Excerpted records ::
(** ** Initialisation *)
(** the free list [Init] builds: the pages from [beg] up, last one first *)
Definition boot_pages (beg : Z) (n : nat) : list Z := rev (map (λ j, beg + Z.of_nat j * PGSIZE) (seq 0 n)).
Lemma boot_pages_S beg n : boot_pages beg (S n) = (beg + Z.of_nat n * PGSIZE) :: boot_pages beg n.
Proof. unfold boot_pages. rewrite seq_S, map_app, rev_app_distr. done. Qed.
Lemma elem_of_boot_pages beg n p :
  p ∈ boot_pages beg n ↔ ∃ j, (j < n)%nat ∧ p = beg + Z.of_nat j * PGSIZE.
Proof.
  unfold boot_pages. rewrite list_elem_of_In, <-in_rev, in_map_iff. split.
  - intros (j & <- & Hj%in_seq). exists j. split; [lia|done].
  - intros (j & Hj & ->). exists j. split; [done|]. apply in_seq. lia.
Qed.
(** [VirtualMemory]'s members before [Init] *)
Record vm_boot (s : vmstate) : Prop := {
  boot_init : has_init_ s = false;
  boot_list : memory_list_ s = MkMemoryList 0 0 0;
  boot_self : 0 < vm_self s < 2 ^ 64;
  boot_mstatus : mstatus_ok s;
}.
Lemma bm_bit_zero p : bm_bit (replicate bit_map_size 0) p = false.
Proof.
  unfold bm_bit. destruct (replicate _ _ !! _) as [b|] eqn:E; simpl; [|apply Z.bits_0].
  apply lookup_replicate in E as [-> _]. apply Z.bits_0.
Qed.
(** the second loop of [Init] *)
Lemma wp_mark_kernel beg s (Q : vmstate → Prop) :
  beg mod PGSIZE = 0 → KERNEL_BASE ≤ beg ≤ MEMORY_END → bit_map_ s = replicate bit_map_size 0 →
  (∀ bm, length bm = bit_map_size → Forall (λ b, 0 ≤ b < 256) bm →
     (∀ p, page_ok p → bm_bit bm p = bool_decide (p < beg)) → Q (set_bit_map bm s)) →
  wp (for_u64_ KERNEL_BASE beg PGSIZE (λ i, UpdateBitMap i alloc)) (λ _, Q) s.
Proof.
  intros Hal Hb Hbm HQ.
  apply (wp_for_u64_ (λ j s1, ∃ bm, s1 = set_bit_map bm s ∧ length bm = bit_map_size ∧
    Forall (λ b, 0 ≤ b < 256) bm ∧ ∀ p, page_ok p → bm_bit bm p = bool_decide (p < KERNEL_BASE + Z.of_nat j * PGSIZE))).
  - done.
  - unfold KERNEL_BASE, MEMORY_END, PGSIZE in *. unfold KERNEL_BASE in *. lia.
  - done.
  - exists (bit_map_ s). split; [by destruct s|]. rewrite Hbm. split_and!.
    + apply length_replicate.
    + apply Forall_replicate. lia.
    + intros p Hp. rewrite bm_bit_zero. symmetry. apply bool_decide_eq_false_2.
      pose proof (page_ok_range p Hp). lia.
  - intros j s1 Hj (bm & -> & Hlen & Hr & Hbits).
    assert (Hpj : page_ok (KERNEL_BASE + Z.of_nat j * PGSIZE)).
    { unfold page_ok, MEMORY_END, KERNEL_BASE, PGSIZE in *. dlia. }
    apply UpdateBitMap_spec; [done..|]. intros bm' Hlen' Hr' Hbits'. exists bm'. split; [by destruct s|].
    split_and!; [done..|]. intros p Hp. rewrite Hbits', Hbits by done. simpl.
    destruct Hp as (Hpal & _), Hpj as (Hjal & _). unfold PGSIZE, KERNEL_BASE in *.
    case_decide; [subst; symmetry; apply bool_decide_eq_true_2; lia|]. apply bool_decide_ext. dlia.
  - intros j s1 Hj Hjs (bm & -> & Hlen & Hr & Hbits). apply HQ; [done..|]. intros p Hp.
    rewrite Hbits by done. apply bool_decide_ext. pose proof (page_ok_range p Hp).
    destruct Hjs as [->|]; [unfold KERNEL_BASE in *; lia|].
    destruct Hp as (Hpal & _). unfold PGSIZE, KERNEL_BASE in *. dlia.
Qed.
Lemma wp_Init beg s n :
  vm_boot s → beg mod PGSIZE = 0 → KERNEL_BASE ≤ beg ≤ MEMORY_END → beg + Z.of_nat n * PGSIZE = MEMORY_END →
  wp (Init beg) (λ r s', r = true ∧ vm_inv s' (boot_pages beg n) ∧ has_init_ s' = true ∧
    vm_mstatus s' = vm_mstatus s ∧ vm_self s' = vm_self s) s.
Proof.
  intros [Hi Hl Hs Hms] Hal Hb Hn. unfold Init. wp_steps. rewrite Hi. wp_steps. rewrite Hal. cbn [Z.eqb negb].
  apply wp_bind.
  apply (wp_for_u64_ (λ j s1, list_rep s1 (boot_pages beg j) ∧ (j ≤ n)%nat ∧ has_init_ s1 = true ∧
    vm_mstatus s1 = vm_mstatus s ∧ vm_self s1 = vm_self s)).
  - done.
  - by unfold PGSIZE.
  - unfold KERNEL_BASE in Hb. lia.
  - split_and!; try done; [|lia]. constructor; cbn; rewrite ?Hl; try done; constructor.
  - intros j s1 Hj (Hrep & Hjn & Hr). unfold PGSIZE in *.
    eapply wp_mono; [apply (Push_spec s1 (boot_pages beg j)); [done| | |]|].
    + unfold page_ok, PGSIZE. dlia.
    + rewrite elem_of_boot_pages. unfold PGSIZE. intros (k & ? & ?). lia.
    + unfold boot_pages. rewrite length_rev, length_map, length_seq. unfold MEMORY_END, KERNEL_BASE in *. lia.
    + intros [] s2 (Hrep2 & (_ & Hh2 & Hm2 & Hs2) & _). rewrite boot_pages_S. unfold PGSIZE.
      rewrite Hh2, Hm2, Hs2. split_and!; [done|lia|apply Hr..].
  - intros j s1 Hj Hjs (Hrep & Hjn & Hi1 & Hm1 & Hs1).
    assert (j = n) as -> by (unfold PGSIZE in *; lia). wp_steps.
    apply wp_mark_kernel; [done..|]. intros bm Hlen Hr Hbits. apply wp_ret.
    split; [done|]. split; [|by vm_simpl]. constructor; try done.
    + by apply list_rep_bit_map, list_rep_bit_map.
    + intros p Hp. cbn. rewrite Hbits by done. rewrite <-bool_decide_not. apply bool_decide_ext.
      rewrite elem_of_boot_pages. destruct Hp as (Hpal & Hp1 & Hp2). unfold PGSIZE in *. split.
      * intros Hlt (k & _ & ->). lia.
      * intros Hni. destruct (decide (p < beg)); [done|]. exfalso. apply Hni.
        exists (Z.to_nat ((p - beg) / 4096)). dlia.
    + unfold mstatus_ok in *. cbn in *. by rewrite Hm1.
Qed.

Brief ::
Please return the full listing exactly as it appears.

Reply to the task ::
(** ** Initialisation *)
(** the free list [Init] builds: the pages from [beg] up, last one first *)
Definition boot_pages (beg : Z) (n : nat) : list Z := rev (map (λ j, beg + Z.of_nat j * PGSIZE) (seq 0 n)).
Lemma boot_pages_S beg n : boot_pages beg (S n) = (beg + Z.of_nat n * PGSIZE) :: boot_pages beg n.
Proof. unfold boot_pages. rewrite seq_S, map_app, rev_app_distr. done. Qed.
Lemma elem_of_boot_pages beg n p :
  p ∈ boot_pages beg n ↔ ∃ j, (j < n)%nat ∧ p = beg + Z.of_nat j * PGSIZE.
Proof.
  unfold boot_pages. rewrite list_elem_of_In, <-in_rev, in_map_iff. split.
  - intros (j & <- & Hj%in_seq). exists j. split; [lia|done].
  - intros (j & Hj & ->). exists j. split; [done|]. apply in_seq. lia.
Qed.
(** [VirtualMemory]'s members before [Init] *)
Record vm_boot (s : vmstate) : Prop := {
  boot_init : has_init_ s = false;
  boot_list : memory_list_ s = MkMemoryList 0 0 0;
  boot_self : 0 < vm_self s < 2 ^ 64;
  boot_mstatus : mstatus_ok s;
}.
Lemma bm_bit_zero p : bm_bit (replicate bit_map_size 0) p = false.
Proof.
  unfold bm_bit. destruct (replicate _ _ !! _) as [b|] eqn:E; simpl; [|apply Z.bits_0].
  apply lookup_replicate in E as [-> _]. apply Z.bits_0.
Qed.
(** the second loop of [Init] *)
Lemma wp_mark_kernel beg s (Q : vmstate → Prop) :
  beg mod PGSIZE = 0 → KERNEL_BASE ≤ beg ≤ MEMORY_END → bit_map_ s = replicate bit_map_size 0 →
  (∀ bm, length bm = bit_map_size → Forall (λ b, 0 ≤ b < 256) bm →
     (∀ p, page_ok p → bm_bit bm p = bool_decide (p < beg)) → Q (set_bit_map bm s)) →
  wp (for_u64_ KERNEL_BASE beg PGSIZE (λ i, UpdateBitMap i alloc)) (λ _, Q) s.
Proof.
  intros Hal Hb Hbm HQ.
  apply (wp_for_u64_ (λ j s1, ∃ bm, s1 = set_bit_map bm s ∧ length bm = bit_map_size ∧
    Forall (λ b, 0 ≤ b < 256) bm ∧ ∀ p, page_ok p → bm_bit bm p = bool_decide (p < KERNEL_BASE + Z.of_nat j * PGSIZE))).
  - done.
  - unfold KERNEL_BASE, MEMORY_END, PGSIZE in *. unfold KERNEL_BASE in *. lia.
  - done.
  - exists (bit_map_ s). split; [by destruct s|]. rewrite Hbm. split_and!.
    + apply length_replicate.
    + apply Forall_replicate. lia.
    + intros p Hp. rewrite bm_bit_zero. symmetry. apply bool_decide_eq_false_2.
      pose proof (page_ok_range p Hp). lia.
  - intros j s1 Hj (bm & -> & Hlen & Hr & Hbits).
    assert (Hpj : page_ok (KERNEL_BASE + Z.of_nat j * PGSIZE)).
    { unfold page_ok, MEMORY_END, KERNEL_BASE, PGSIZE in *. dlia. }
    apply UpdateBitMap_spec; [done..|]. intros bm' Hlen' Hr' Hbits'. exists bm'. split; [by destruct s|].
    split_and!; [done..|]. intros p Hp. rewrite Hbits', Hbits by done. simpl.
    destruct Hp as (Hpal & _), Hpj as (Hjal & _). unfold PGSIZE, KERNEL_BASE in *.
    case_decide; [subst; symmetry; apply bool_decide_eq_true_2; lia|]. apply bool_decide_ext. dlia.
  - intros j s1 Hj Hjs (bm & -> & Hlen & Hr & Hbits). apply HQ; [done..|]. intros p Hp.
    rewrite Hbits by done. apply bool_decide_ext. pose proof (page_ok_range p Hp).
    destruct Hjs as [->|]; [unfold KERNEL_BASE in *; lia|].
    destruct Hp as (Hpal & _). unfold PGSIZE, KERNEL_BASE in *. dlia.
Qed.
Lemma wp_Init beg s n :
  vm_boot s → beg mod PGSIZE = 0 → KERNEL_BASE ≤ beg ≤ MEMORY_END → beg + Z.of_nat n * PGSIZE = MEMORY_END →
  wp (Init beg) (λ r s', r = true ∧ vm_inv s' (boot_pages beg n) ∧ has_init_ s' = true ∧
    vm_mstatus s' = vm_mstatus s ∧ vm_self s' = vm_self s) s.
Proof.
  intros [Hi Hl Hs Hms] Hal Hb Hn. unfold Init. wp_steps. rewrite Hi. wp_steps. rewrite Hal. cbn [Z.eqb negb].
  apply wp_bind.
  apply (wp_for_u64_ (λ j s1, list_rep s1 (boot_pages beg j) ∧ (j ≤ n)%nat ∧ has_init_ s1 = true ∧
    vm_mstatus s1 = vm_mstatus s ∧ vm_self s1 = vm_self s)).
  - done.
  - by unfold PGSIZE.
  - unfold KERNEL_BASE in Hb. lia.
  - split_and!; try done; [|lia]. constructor; cbn; rewrite ?Hl; try done; constructor.
  - intros j s1 Hj (Hrep & Hjn & Hr). unfold PGSIZE in *.
    eapply wp_mono; [apply (Push_spec s1 (boot_pages beg j)); [done| | |]|].
    + unfold page_ok, PGSIZE. dlia.
    + rewrite elem_of_boot_pages. unfold PGSIZE. intros (k & ? & ?). lia.
    + unfold boot_pages. rewrite length_rev, length_map, length_seq. unfold MEMORY_END, KERNEL_BASE in *. lia.
    + intros [] s2 (Hrep2 & (_ & Hh2 & Hm2 & Hs2) & _). rewrite boot_pages_S. unfold PGSIZE.
      rewrite Hh2, Hm2, Hs2. split_and!; [done|lia|apply Hr..].
  - intros j s1 Hj Hjs (Hrep & Hjn & Hi1 & Hm1 & Hs1).
    assert (j = n) as -> by (unfold PGSIZE in *; lia). wp_steps.
    apply wp_mark_kernel; [done..|]. intros bm Hlen Hr Hbits. apply wp_ret.
    split; [done|]. split; [|by vm_simpl]. constructor; try done.
    + by apply list_rep_bit_map, list_rep_bit_map.
    + intros p Hp. cbn. rewrite Hbits by done. rewrite <-bool_decide_not. apply bool_decide_ext.
      rewrite elem_of_boot_pages. destruct Hp as (Hpal & Hp1 & Hp2). unfold PGSIZE in *. split.
      * intros Hlt (k & _ & ->). lia.
      * intros Hni. destruct (decide (p < beg)); [done|]. exfalso. apply Hni.
        exists (Z.to_nat ((p - beg) / 4096)). dlia.
    + unfold mstatus_ok in *. cbn in *. by rewrite Hm1.
Qed.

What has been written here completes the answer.